Collecting animal imagery data with motion sensitive cameras is a minimally invasive approach to obtaining relative densities and estimating population trends in animals over time1,2. It enables researchers to study their subjects remotely by counting animals from the collected images3. However, due to their complexity, images are not readily analyzable in their raw form and relevant information must be visually extracted. Therefore, human labor is currently the primary means to recognize and count animals in images. This bottleneck impedes the progress of ecological studies that involve image processing. For example, in the Snapshot Serengeti camera-trap project, it took years for experts and citizen scientists to manually label millions of images4.
Deep-learning methods5 have revolutionized our ability to train digital computers to recognize all kinds of objects from imagery data including faces6,7 and wildlife species4,8,9 (see Appendix 1 for more background information). It may significantly increase the efficiency of associated ecological studies4,10. In our quest to demystify the method and increase the capabilities of machines to communicate with humans, it would be useful to have machines articulate the features they employ to identify objects11,12. This articulation would not only allow machines to converse more intelligently with humans, but may also allow machines to reveal weakness of the methods, dataset biases, and cues that humans are currently not using for object identification, which could then make humans more effective at such identification tasks. Before we can do this, however, we must identify the human-coherent, visual features used by machines to classify objects. To the best of our knowledge, none of the few existing studies that use deep learning for animal classification concentrate on this issue. As such, they lack the necessary transparency for effective implementation and reproducibility of deep learning methods in wildlife ecology and conservation biology.

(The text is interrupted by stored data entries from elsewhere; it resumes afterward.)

Lemma keeping_filealloc : keeping active tsame filealloc.
Proof. unfold filealloc. solve_keeping. Qed.
Lemma keeping_filedup f : keeping active tsame (filedup f).
Proof. unfold filedup. solve_keeping. Qed.
Lemma keeping_fileclose f : keeping active tsame (fileclose f).
Proof. unfold fileclose. solve_keeping. Qed.
Lemma keeping_fdalloc f : keeping active tsame (fdalloc f).
Proof. unfold fdalloc. solve_keeping. Qed.
Hint Resolve keeping_filealloc keeping_filedup keeping_fileclose keeping_fdalloc : keeping.

Lemma keeping_upd_pipe pi f : keeping active tsame (upd_pipe pi f).
Proof. apply keeping_modify. intros k _. by apply tsame_tables. Qed.
Hint Resolve keeping_upd_pipe : keeping.
Lemma keeping_pipealloc : keeping active tsame pipealloc.
Proof. unfold pipealloc. solve_keeping. Qed.
Lemma keeping_open_inode ip omode : keeping active tsame (open_inode ip omode).
Proof. unfold open_inode. solve_keeping. Qed.
Hint Resolve keeping_pipealloc keeping_open_inode : keeping.

Lemma keeping_sys_dup : keeping active tsame sys_dup.
Proof. unfold sys_dup. solve_keeping. Qed.
Lemma keeping_sys_close : keeping active tsame sys_close.
Proof. unfold sys_close. solve_keeping. Qed.
Lemma keeping_sys_open : keeping active tsame sys_open.
Proof. unfold sys_open. solve_keeping. Qed.
Lemma keeping_sys_pipe : keeping active tsame sys_pipe.
Proof. unfold sys_pipe, clear_fd. solve_keeping. Qed.

(** ** Processes come and go *)

Lemma others_live q k k' p : others q k k' → p ≠ q → live k p → live k' p.
Proof.
  intros Ho Hp [? Hl]. split; [done|]. destruct (ot_procs _ _ _ Ho p Hp) as [_ _ _ Hu Hz].
  rewrite idle_false in *. by rewrite Hu, Hz.
Qed.

Lemma tsame_others q k k' :
  others q k k' → parent (procs k' q) = parent (procs k q) → pid (procs k' q) = pid (procs k q) →
  pstate (procs k' q) = pstate (procs k q) → nextpid k' = nextpid k → tsame k k'.
Proof.
  intros [Hp _ _ Hc Hi Hr] E1 E2 E3 En. split; try done; intros p; destruct (decide (p = q)) as [->|Hne];
    try (by rewrite ?E3); try (by destruct (Hp p Hne)). intros ?. by apply Hr.
Qed.

(** The entry [q], not in use, changes and stays unused. *)
Lemma tree_unused q k k' :
  tree_inv k → in_table q → idle (pstate (procs k q)) = true → others q k k' →
  pstate (procs k' q) = UNUSED → parent (procs k' q) = NULL → nextpid k ≤ nextpid k' →
  0 ≤ pid (procs k' q) < nextpid k' →
  (∀ p, in_table p → p ≠ q → pid (procs k' q) ≠ 0 → pid (procs k p) ≠ pid (procs k' q)) → tree_inv k'.
Proof.
  intros Hk Hq Hidle Ho Hu' Hp' Hn Hpid Hfresh. pose proof Hk as [Hi Hp Hf Hu Hr Hz Hd].
  assert (∀ p, live k p → p ≠ q) as Hlq by (intros p [_ Hl] ->; congruence).
  pose proof (Hlq _ Hi) as Hiq. pose proof (ot_init _ _ _ Ho) as Ei. pose proof (λ p, others_live q k k' p Ho) as Hlive.
  assert (∀ p, p ≠ q → parent (procs k' p) = parent (procs k p) ∧ pid (procs k' p) = pid (procs k p) ∧
    (pstate (procs k' p) = UNUSED ↔ pstate (procs k p) = UNUSED)) as Hsame by (intros p Hpq; by destruct (ot_procs _ _ _ Ho p Hpq)).
  assert (∀ p, pstate (procs k' p) ≠ UNUSED → p ≠ q) as Huq by (intros p Hx ->; done).
  split; rewrite ?Ei.
  - by apply Hlive.
  - intros p Hp1 Hp2 Hp3. pose proof (Huq p Hp2) as Hpq. destruct (Hsame p Hpq) as (E1 & E2 & E3).
    destruct (Hp p Hp1) as [Hl Hlt]; [by rewrite <-E3|done|]. rewrite E1, E2.
    destruct (Hsame (parent (procs k p))) as (_ & E4 & _); [by apply Hlq|]. rewrite E4. split; [|done]. apply Hlive; [by apply Hlq|done].
  - intros p Hp1 Hp2 Hp3. pose proof (Huq p Hp2) as Hpq. destruct (Hsame p Hpq) as (E1 & E2 & E3).
    destruct (Hsame _ Hiq) as (_ & E4 & _). rewrite E2, E4. apply Hf; [done|by rewrite <-E3|done].
  - intros p Hp1 Hp2. destruct (decide (p = q)) as [->|Hpq]; [done|]. destruct (Hsame p Hpq) as (E1 & _ & E3). rewrite E1. apply Hu; [done|by apply E3].
  - intros p Hp1. destruct (decide (p = q)) as [->|Hpq]; [done|]. destruct (Hsame p Hpq) as (_ & E2 & _). rewrite E2. specialize (Hr p Hp1). lia.
  - intros p Hp1 Hp2. destruct (decide (p = q)) as [->|Hpq]; [done|]. destruct (Hsame p Hpq) as (_ & E2 & E3). apply E3, Hz; [done|congruence].
  - intros p p' Hp1 Hp2 Epp Hnz. destruct (decide (p = q)) as [->|Hpq], (decide (p' = q)) as [->|Hpq']; [done|..].
    + destruct (Hsame p' Hpq') as (_ & E2 & _). destruct (Hfresh p' Hp2 Hpq'); congruence.
    + destruct (Hsame p Hpq) as (_ & E2 & _). destruct (Hfresh p Hp1 Hpq); congruence.
    + destruct (Hsame p Hpq) as (_ & E2 & _), (Hsame p' Hpq') as (_ & E2' & _). apply Hd; congruence.
Qed.
Lemma move_run h' p : ctx w' h' = Thread p → frame_ok w' p (thr w' p).
Proof.
  intros Hc. destruct (decide (h' = h)) as [->|Hne]; [by apply (mv_in _ _ _ Hm)|].
  rewrite (mv_ctx _ _ _ Hm h' Hne) in Hc. destruct (move_others h' p Hne Hc) as [Es Et]. pose proof (hi_run w Hi h' p Hc) as Hr.
  rewrite Et. unfold frame_ok in *. rewrite Es. destruct (thr w p) as [|f k] eqn:Ef; [done|]. destruct Hr as [Hr Hf].
  split; [done|]. intros q Eq. apply (move_found q h' Hne); [|by apply Hf]. unfold hlocks. rewrite Hc, Ef. simpl.
  rewrite (founds_locks p f q Eq). set_solver.
Qed.

Lemma move_uniq h1 h2 p : ctx w' h1 = Thread p → ctx w' h2 = Thread p → h1 = h2.
Proof.
  assert (∀ h2, h2 ≠ h → ctx w' h = Thread p → ctx w' h2 = Thread p → False) as Hone.
  { intros h3 Hne Hc Hc3. rewrite (mv_ctx _ _ _ Hm h3 Hne) in Hc3. destruct (mv_in _ _ _ Hm p Hc) as [[E|[Hl Hr]] _].
    - by destruct Hne; eapply (hi_uniq w Hi).
    - pose proof (thread_running w h h3 p Hi Hc3 Hne (test_locks w h p Hl)). congruence. }
  intros H1 H2. destruct (decide (h1 = h)) as [->|], (decide (h2 = h)) as [->|]; [done|exfalso; by eapply Hone|exfalso; by eapply Hone|].
  rewrite (mv_ctx _ _ _ Hm) in H1, H2 by done. by eapply (hi_uniq w Hi).
Qed.

Lemma move_park p : (∀ h', ctx w' h' ≠ Thread p) → parked (estate (tab w' p)) (thr w' p).
Proof.
  intros Hn. destruct (decide (ctx w h = Thread p)) as [E|E].
  { destruct (mv_out _ _ _ Hm p E) as [E'|]; [by destruct (Hn h)|done]. }
  assert (parked (estate (tab w p)) (thr w p)) as Hp.
  { apply (hi_park w Hi). intros h'. destruct (decide (h' = h)) as [->|Hne]; [done|]. rewrite <-(mv_ctx _ _ _ Hm h' Hne). apply Hn. }
  destruct (mv_tab _ _ _ Hm p) as [|[E'|[[-> ->]|[_ Ht]]]]; [done|by destruct (Hn h)|done|].
  destruct Ht as [(E1 & -> & ->)|[(E1 & -> & ->)|(E1 & -> & ->)]]; rewrite E1 in Hp; done.
Qed.

Lemma move_lock_h :
  (∀ h' q, plk w' q = Some h' ↔ q ∈ hlocks w' h') ∧ NoDup (hlocks w' h) ∧ noffs w' h = Z.of_nat (length (hlocks w' h)).
Proof.
  pose proof (hi_nodup w Hi h) as Hnd. pose proof (hi_noff w Hi h) as Hno.
  assert (∀ q, (plk w' q = Some h ↔ q ∈ hlocks w' h) → (∀ h', h' ≠ h → plk w' q = Some h' ↔ plk w q = Some h') →
    ∀ h', plk w' q = Some h' ↔ q ∈ hlocks w' h') as Hgen.
  { intros q Hq Ho h'. destruct (decide (h' = h)) as [->|Hne]; [done|]. rewrite Ho, move_locks by done. apply (hi_lock w Hi). }
  destruct (mv_lock _ _ _ Hm) as [E Ep En|r E Hr Ep En|r E Ep En].
  - rewrite E, En. split; [|done]. intros h' q. apply Hgen; rewrite Ep; [|done]. rewrite E. apply (hi_lock w Hi).
  - assert (r ∉ hlocks w h) as Hnr by (rewrite <-(hi_lock w Hi); congruence). rewrite E, En, Hno. split_and!; [|by constructor|simpl; lia].
    intros h' q. apply Hgen; rewrite Ep; unfold fset; destruct (Z.eqb_spec q r) as [->|]; try (rewrite E); [set_solver| |split; congruence|done].
    rewrite elem_of_cons, <-(hi_lock w Hi). naive_solver.
  - pose proof Hnd as Hnd'. rewrite E in Hnd'. apply NoDup_cons in Hnd' as [Hnr Hnd']. rewrite E in Hno. split_and!; [|done|simpl in Hno; lia].
    assert (plk w r = Some h) as Hr by (apply (hi_lock w Hi); rewrite E; set_solver).
    intros h' q. apply Hgen; rewrite Ep; unfold fset; destruct (Z.eqb_spec q r) as [->|]; [naive_solver| |split; congruence|done].
    rewrite (hi_lock w Hi), E, elem_of_cons. naive_solver.
Qed.

Lemma hmove_inv : hinv w'.
Proof.
  destruct move_lock_h as (Hl & Hnd & Hno). split.
  - exact Hl.
  - intros h'. destruct (decide (h' = h)) as [->|Hne]; [done|]. rewrite move_locks by done. apply (hi_nodup w Hi).
  - intros h'. destruct (decide (h' = h)) as [->|Hne]; [done|]. rewrite move_locks by done. rewrite (mv_noff _ _ _ Hm) by done. apply (hi_noff w Hi).
  - exact move_uniq.
  - exact move_run.
  - exact move_park.
  - intros p. destruct (mv_quiet _ _ _ Hm p) as [->|]; [apply (hi_quiet w Hi)|done].
  - intros h' p fs Hc. destruct (decide (h' = h)) as [->|Hne]; [by eapply (mv_scan _ _ _ Hm)|].
    rewrite (mv_ctx _ _ _ Hm h' Hne) in Hc. by eapply (hi_scan w Hi).
Qed.
End move.

(** ** Steps of threads *)

Definition locked (h q : Z) (w : harts) : harts :=
  Harts (tab w) (fset (plk w) q (Some h)) (thr w) (ctx w) (fset (noffs w) h (noffs w h + 1)) (scans w) (npid w).
Definition unlocked (h q : Z) (w : harts) : harts :=
  Harts (tab w) (fset (plk w) q None) (thr w) (ctx w) (fset (noffs w) h (noffs w h - 1)) (scans w) (npid w).

Lemma acquire_Next h q g w w' : hacquire h q g w = Next w' → plk w q = None ∧ w' = g (locked h q w).
Proof. unfold hacquire. destruct (plk w q) as [h'|]; [by destruct (h' =? h)|]. by intros [= <-]. Qed.

Lemma release_Next h q g w w' : hrelease h q g w = Next w' → w' = g (unlocked h q w).
Proof. unfold hrelease. case_bool_decide; [|done]. by intros [= <-]. Qed.

Lemma quiet_expects p f : quiet f = true → flocks p f = [] ∧ expects f = Some RUNNING ∧ founds f = None.
Proof. unfold quiet. rewrite bool_decide_eq_true. destruct f as [[]|[]|[]|[]|[]|[]|[]|]; simpl; done. Qed.

Lemma quiet_stack w p k : Forall quiet k → estate (tab w p) = RUNNING → frame_ok w p k ∧ stack_locks p k = [] ∧ Forall quiet (tail k).
Proof.
  intros Hq He. destruct k as [|f k]; [by split_and!|]. apply Forall_cons in Hq as [Hf Hk].
  destruct (quiet_expects p f) as (E1 & E2 & E3); [by apply Is_true_true|]. split_and!; [|done|done]. split; [congruence|]. intros q. congruence.
Qed.

Section thread.
Context (w : harts) (h p : Z) (f : frame) (k : list frame).
Context (Hi : hinv w) (Hc : ctx w h = Thread p) (Et : thr w p = f :: k).

Lemma thread_locks : hlocks w h = flocks p f.
Proof. unfold hlocks. by rewrite Hc, Et. Qed.

Lemma thread_quiet : Forall quiet k.
Proof. pose proof (hi_quiet w Hi p) as Hq. by rewrite Et in Hq. Qed.

Lemma thread_expects : expects f = Some (estate (tab w p)).
Proof. pose proof (hi_run w Hi h p Hc) as Hr. rewrite Et in Hr. by destruct Hr. Qed.

Lemma thread_holds q : q ∈ flocks p f → plk w q = Some h.
Proof. intros Hq. apply (hi_lock w Hi). by rewrite thread_locks. Qed.

Lemma thread_stays w1 k' :
  ctx w1 = ctx w → (∀ h', h' ≠ h → noffs w1 h' = noffs w h') →
  lockstep h (flocks p f) (stack_locks p k') w w1 →
  (∀ q, q ≠ p → tabstep (flocks p f) w w1 q) →
  frame_ok w1 p k' → Forall quiet (tail k') → hmove h w (put h k' w1).
Proof.
  intros Ec En Hl Ht Hf Hq. unfold put. rewrite Ec, Hc. split; simpl.
  - by rewrite Ec.
  - done.
  - rewrite thread_locks. unfold hlocks. simpl. rewrite Ec, Hc, fset_eq.
    destruct Hl as [? ? ?|q ? ? ? ?|q ? ? ?]; [by apply ls_same|by apply (ls_acquire _ _ _ _ _ q)|by apply (ls_release _ _ _ _ _ q)].
  - intros q. destruct (decide (q = p)) as [->|Hne]; [by left|]. right. right. rewrite thread_locks.
    unfold tabstep. simpl. rewrite fset_ne by done. by apply Ht.
  - intros p' Hp'. rewrite Ec, Hc in Hp'. injection Hp' as <-. split; [by left|]. by rewrite fset_eq.
  - intros p' Hp'. left. by rewrite Ec.
  - intros q. unfold fset. destruct (Z.eqb_spec q p) as [->|Hne]; [by right|].
    destruct (Ht q Hne) as [[_ ->]|[_ [(_ & _ & ->)|[(_ & _ & ->)|(_ & _ & ->)]]]]; [by left|by left|by left|right; by constructor].
  - intros p' fs Hp'. rewrite Ec, Hc in Hp'. done.
Qed.

(** It takes or gives back a lock. *)
Lemma thread_acquires q f' :
  plk w q = None → flocks p f' = q :: flocks p f → expects f = Some RUNNING → expects f' = Some RUNNING → founds f' = None →
  hmove h w (go h k f' (locked h q w)).
Proof.
  intros Hq El Ef Ef' Efo. pose proof thread_expects as He. apply thread_stays.
  - done.
  - intros h' Hne. simpl. by rewrite fset_ne.
  - apply (ls_acquire _ _ _ _ _ q); [done|done|done|]. simpl. by rewrite fset_eq.
  - intros r _. left. done.
  - split; simpl; [congruence|]. intros r. congruence.
  - apply thread_quiet.
Qed.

To identify such features in the context of classification of wildlife from camera trap data, we trained a Convolutional Neural Network (CNN)9,13 using a deep learning algorithm (VGG-16, as described elsewhere14 and in Appendix 4) on a fully annotated dataset from Gorongosa National Park, Mozambique (Appendix 2) that has not previously been subjected to machine learning. For purposes of comparison, we repeated the training using a ResNet-50 CNN architecture, as discussed in Appendix 5. After training, we interrogated our network to better understand the features it used to make identifications by deconstructing the features on the following three aspects of our implementation: (1) localized visual feature, (2) common intraspecific visual features, and (3) interspecific visual similarities (Fig. 3 in Appendix 4).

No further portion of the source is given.